=== BRIEF ===
Quote the whole listing verbatim.

=== DATA FOR REVIEW ===
(** In a reachable state any prefix of the queue is a batch of distinct
    pending promises. *)
Lemma wf_batch st n :
  wf st →
  NoDup (promise <$> take n (_queue st)) ∧ all_pending (take n (_queue st)) (promises st).
Proof.
  intros [Hnd Hpend _ _]. split.
  - rewrite <- (take_drop n (_queue st)), fmap_app in Hnd.
    by apply NoDup_app in Hnd as (? & _).
  - intros it Hit. apply Hpend. rewrite <- (take_drop n (_queue st)), elem_of_app. by left.
Qed.

End WellFormed.

(** ** The scan for the batch *)

Section Scan.

Implicit Types (t : Kind) (q : list PendingItem) (st : State).

Lemma homogeneous_prefix_length t q : length (homogeneous_prefix t q) ≤ length q.
Proof.
  induction q as [| it q IH]; simpl; [done |]. case_bool_decide; simpl; lia.
Qed.

Lemma homogeneous_prefix_take t q :
  homogeneous_prefix t q = take (length (homogeneous_prefix t q)) q.
Proof.
  induction q as [| it q IH]; simpl; [done |].
  case_bool_decide; simpl; [by rewrite <- IH | done].
Qed.

Lemma homogeneous_prefix_Forall t q :
  Forall (fun it => type it = t) (homogeneous_prefix t q).
Proof.
  induction q as [| it q IH]; simpl; [constructor |].
  case_bool_decide; by constructor.
Qed.

Lemma homogeneous_prefix_lookup t q i :
  i < length (homogeneous_prefix t q) → ∃ it, q !! i = Some it ∧ type it = t.
Proof.
  revert i. induction q as [| a q IH]; intros i; simpl; [lia |].
  case_bool_decide; simpl; [| lia].
  destruct i as [| i]; [eauto |]. intros Hi. apply IH. lia.
Qed.

Lemma homogeneous_prefix_stop t q it :
  q !! length (homogeneous_prefix t q) = Some it → type it ≠ t.
Proof.
  induction q as [| a q IH]; simpl; [done |].
  case_bool_decide; simpl; [done | congruence].
Qed.

Lemma homogeneous_prefix_all t q :
  Forall (fun it => type it = t) q → homogeneous_prefix t q = q.
Proof.
  induction 1 as [| it q Hit _ IH]; simpl; [done |].
  by rewrite bool_decide_eq_true_2, IH.
Qed.

Lemma homogeneous_prefix_maximal t q p :
  p `prefix_of` q → Forall (fun it => type it = t) p →
  p `prefix_of` homogeneous_prefix t q.
Proof.
  revert p. induction q as [| a q IH]; intros p Hp Hall.
  - apply prefix_nil_inv in Hp as ->. done.
  - destruct p as [| b p]; [apply prefix_nil |].
    apply prefix_cons_inv_1 in Hp as Hab. apply prefix_cons_inv_2 in Hp. subst b.
    apply Forall_cons in Hall as [Ha Hall]. simpl.
    rewrite bool_decide_eq_true_2 by done. by apply prefix_cons, IH.
Qed.

(** The loop stops at the cap or at the end of the run of kind [t],
    whichever comes first, and reads the queue inside its bounds only. *)
Lemma scan_spec fuel q t M b :
  (M ≤ Z.of_nat (length q))%Z →
  b ≤ length (homogeneous_prefix t q) →
  length (homogeneous_prefix t q) ≤ b + fuel →
  scan fuel q t M b =
    ScanDone (if (Z.of_nat b <? M)%Z
              then Z.to_nat M `min` length (homogeneous_prefix t q) else b).
Proof.
  intros HM. revert b. induction fuel as [| fuel IH]; intros b Hb Hfuel.
  - assert (b = length (homogeneous_prefix t q)) as Hbk by lia.
    simpl. destruct (Z.ltb_spec (Z.of_nat b) M) as [Hlt | Hge]; [| done].
    destruct (lookup_lt_is_Some_2 q b) as [it Hit]; [lia |].
    rewrite Hit. rewrite Hbk in Hit. apply homogeneous_prefix_stop in Hit.
    rewrite bool_decide_eq_false_2 by done. f_equal. lia.
  - simpl. destruct (Z.ltb_spec (Z.of_nat b) M) as [Hlt | Hge]; [| done].
    destruct (decide (b = length (homogeneous_prefix t q))) as [Hbk | Hbk].
    + destruct (lookup_lt_is_Some_2 q b) as [it Hit]; [lia |].
      rewrite Hit. rewrite Hbk in Hit. apply homogeneous_prefix_stop in Hit.
      rewrite bool_decide_eq_false_2 by done. f_equal. lia.
    + destruct (homogeneous_prefix_lookup t q b) as (it & Hit & Ht); [lia |].
      rewrite Hit, bool_decide_eq_true_2 by done.
      rewrite IH by lia. f_equal.
      destruct (Z.ltb_spec (Z.of_nat (S b)) M); lia.
Qed.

=== SOLUTION TO THE PROBLEM ===
(** In a reachable state any prefix of the queue is a batch of distinct
    pending promises. *)
Lemma wf_batch st n :
  wf st →
  NoDup (promise <$> take n (_queue st)) ∧ all_pending (take n (_queue st)) (promises st).
Proof.
  intros [Hnd Hpend _ _]. split.
  - rewrite <- (take_drop n (_queue st)), fmap_app in Hnd.
    by apply NoDup_app in Hnd as (? & _).
  - intros it Hit. apply Hpend. rewrite <- (take_drop n (_queue st)), elem_of_app. by left.
Qed.

End WellFormed.

(** ** The scan for the batch *)

Section Scan.

Implicit Types (t : Kind) (q : list PendingItem) (st : State).

Lemma homogeneous_prefix_length t q : length (homogeneous_prefix t q) ≤ length q.
Proof.
  induction q as [| it q IH]; simpl; [done |]. case_bool_decide; simpl; lia.
Qed.

Lemma homogeneous_prefix_take t q :
  homogeneous_prefix t q = take (length (homogeneous_prefix t q)) q.
Proof.
  induction q as [| it q IH]; simpl; [done |].
  case_bool_decide; simpl; [by rewrite <- IH | done].
Qed.

Lemma homogeneous_prefix_Forall t q :
  Forall (fun it => type it = t) (homogeneous_prefix t q).
Proof.
  induction q as [| it q IH]; simpl; [constructor |].
  case_bool_decide; by constructor.
Qed.

Lemma homogeneous_prefix_lookup t q i :
  i < length (homogeneous_prefix t q) → ∃ it, q !! i = Some it ∧ type it = t.
Proof.
  revert i. induction q as [| a q IH]; intros i; simpl; [lia |].
  case_bool_decide; simpl; [| lia].
  destruct i as [| i]; [eauto |]. intros Hi. apply IH. lia.
Qed.

Lemma homogeneous_prefix_stop t q it :
  q !! length (homogeneous_prefix t q) = Some it → type it ≠ t.
Proof.
  induction q as [| a q IH]; simpl; [done |].
  case_bool_decide; simpl; [done | congruence].
Qed.

Lemma homogeneous_prefix_all t q :
  Forall (fun it => type it = t) q → homogeneous_prefix t q = q.
Proof.
  induction 1 as [| it q Hit _ IH]; simpl; [done |].
  by rewrite bool_decide_eq_true_2, IH.
Qed.

Lemma homogeneous_prefix_maximal t q p :
  p `prefix_of` q → Forall (fun it => type it = t) p →
  p `prefix_of` homogeneous_prefix t q.
Proof.
  revert p. induction q as [| a q IH]; intros p Hp Hall.
  - apply prefix_nil_inv in Hp as ->. done.
  - destruct p as [| b p]; [apply prefix_nil |].
    apply prefix_cons_inv_1 in Hp as Hab. apply prefix_cons_inv_2 in Hp. subst b.
    apply Forall_cons in Hall as [Ha Hall]. simpl.
    rewrite bool_decide_eq_true_2 by done. by apply prefix_cons, IH.
Qed.

(** The loop stops at the cap or at the end of the run of kind [t],
    whichever comes first, and reads the queue inside its bounds only. *)
Lemma scan_spec fuel q t M b :
  (M ≤ Z.of_nat (length q))%Z →
  b ≤ length (homogeneous_prefix t q) →
  length (homogeneous_prefix t q) ≤ b + fuel →
  scan fuel q t M b =
    ScanDone (if (Z.of_nat b <? M)%Z
              then Z.to_nat M `min` length (homogeneous_prefix t q) else b).
Proof.
  intros HM. revert b. induction fuel as [| fuel IH]; intros b Hb Hfuel.
  - assert (b = length (homogeneous_prefix t q)) as Hbk by lia.
    simpl. destruct (Z.ltb_spec (Z.of_nat b) M) as [Hlt | Hge]; [| done].
    destruct (lookup_lt_is_Some_2 q b) as [it Hit]; [lia |].
    rewrite Hit. rewrite Hbk in Hit. apply homogeneous_prefix_stop in Hit.
    rewrite bool_decide_eq_false_2 by done. f_equal. lia.
  - simpl. destruct (Z.ltb_spec (Z.of_nat b) M) as [Hlt | Hge]; [| done].
    destruct (decide (b = length (homogeneous_prefix t q))) as [Hbk | Hbk].
    + destruct (lookup_lt_is_Some_2 q b) as [it Hit]; [lia |].
      rewrite Hit. rewrite Hbk in Hit. apply homogeneous_prefix_stop in Hit.
      rewrite bool_decide_eq_false_2 by done. f_equal. lia.
    + destruct (homogeneous_prefix_lookup t q b) as (it & Hit & Ht); [lia |].
      rewrite Hit, bool_decide_eq_true_2 by done.
      rewrite IH by lia. f_equal.
      destruct (Z.ltb_spec (Z.of_nat (S b)) M); lia.
Qed.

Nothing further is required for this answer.